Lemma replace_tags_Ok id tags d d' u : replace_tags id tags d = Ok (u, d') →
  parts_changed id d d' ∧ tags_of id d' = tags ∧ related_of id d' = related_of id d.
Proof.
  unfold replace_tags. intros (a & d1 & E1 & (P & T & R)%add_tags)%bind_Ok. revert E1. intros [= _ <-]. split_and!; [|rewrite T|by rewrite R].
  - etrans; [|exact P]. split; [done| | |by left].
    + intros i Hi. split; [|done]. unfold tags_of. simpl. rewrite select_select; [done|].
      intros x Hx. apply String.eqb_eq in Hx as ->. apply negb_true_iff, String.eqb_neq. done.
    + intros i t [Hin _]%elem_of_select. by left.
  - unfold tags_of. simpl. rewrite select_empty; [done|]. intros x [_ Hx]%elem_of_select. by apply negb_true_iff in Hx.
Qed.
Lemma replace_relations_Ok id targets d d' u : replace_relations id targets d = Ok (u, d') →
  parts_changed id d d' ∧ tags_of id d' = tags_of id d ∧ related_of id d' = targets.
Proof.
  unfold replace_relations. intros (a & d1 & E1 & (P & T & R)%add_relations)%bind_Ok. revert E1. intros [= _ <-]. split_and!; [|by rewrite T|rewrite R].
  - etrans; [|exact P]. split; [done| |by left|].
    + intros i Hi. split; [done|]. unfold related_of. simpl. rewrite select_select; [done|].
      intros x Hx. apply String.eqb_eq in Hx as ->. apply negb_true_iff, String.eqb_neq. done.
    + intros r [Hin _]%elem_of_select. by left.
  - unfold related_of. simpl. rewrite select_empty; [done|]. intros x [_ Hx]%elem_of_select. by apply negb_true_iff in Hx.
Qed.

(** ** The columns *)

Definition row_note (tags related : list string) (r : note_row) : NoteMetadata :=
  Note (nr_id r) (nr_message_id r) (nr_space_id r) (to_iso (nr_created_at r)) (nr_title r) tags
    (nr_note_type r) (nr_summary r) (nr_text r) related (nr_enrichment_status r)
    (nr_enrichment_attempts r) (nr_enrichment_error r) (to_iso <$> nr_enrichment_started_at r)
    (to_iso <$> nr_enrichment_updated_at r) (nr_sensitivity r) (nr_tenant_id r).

▶ **Task to complete**: Please make your reply exactly the lines from the one containing "unfold replace_tags. intros" through the end of the entries above, and nothing more.

▶ **Response to this task**:
  unfold replace_tags. intros (a & d1 & E1 & (P & T & R)%add_tags)%bind_Ok. revert E1. intros [= _ <-]. split_and!; [|rewrite T|by rewrite R].
  - etrans; [|exact P]. split; [done| | |by left].
    + intros i Hi. split; [|done]. unfold tags_of. simpl. rewrite select_select; [done|].
      intros x Hx. apply String.eqb_eq in Hx as ->. apply negb_true_iff, String.eqb_neq. done.
    + intros i t [Hin _]%elem_of_select. by left.
  - unfold tags_of. simpl. rewrite select_empty; [done|]. intros x [_ Hx]%elem_of_select. by apply negb_true_iff in Hx.
Qed.
Lemma replace_relations_Ok id targets d d' u : replace_relations id targets d = Ok (u, d') →
  parts_changed id d d' ∧ tags_of id d' = tags_of id d ∧ related_of id d' = targets.
Proof.
  unfold replace_relations. intros (a & d1 & E1 & (P & T & R)%add_relations)%bind_Ok. revert E1. intros [= _ <-]. split_and!; [|by rewrite T|rewrite R].
  - etrans; [|exact P]. split; [done| |by left|].
    + intros i Hi. split; [done|]. unfold related_of. simpl. rewrite select_select; [done|].
      intros x Hx. apply String.eqb_eq in Hx as ->. apply negb_true_iff, String.eqb_neq. done.
    + intros r [Hin _]%elem_of_select. by left.
  - unfold related_of. simpl. rewrite select_empty; [done|]. intros x [_ Hx]%elem_of_select. by apply negb_true_iff in Hx.
Qed.

(** ** The columns *)

Definition row_note (tags related : list string) (r : note_row) : NoteMetadata :=
  Note (nr_id r) (nr_message_id r) (nr_space_id r) (to_iso (nr_created_at r)) (nr_title r) tags
    (nr_note_type r) (nr_summary r) (nr_text r) related (nr_enrichment_status r)
    (nr_enrichment_attempts r) (nr_enrichment_error r) (to_iso <$> nr_enrichment_started_at r)
    (to_iso <$> nr_enrichment_updated_at r) (nr_sensitivity r) (nr_tenant_id r).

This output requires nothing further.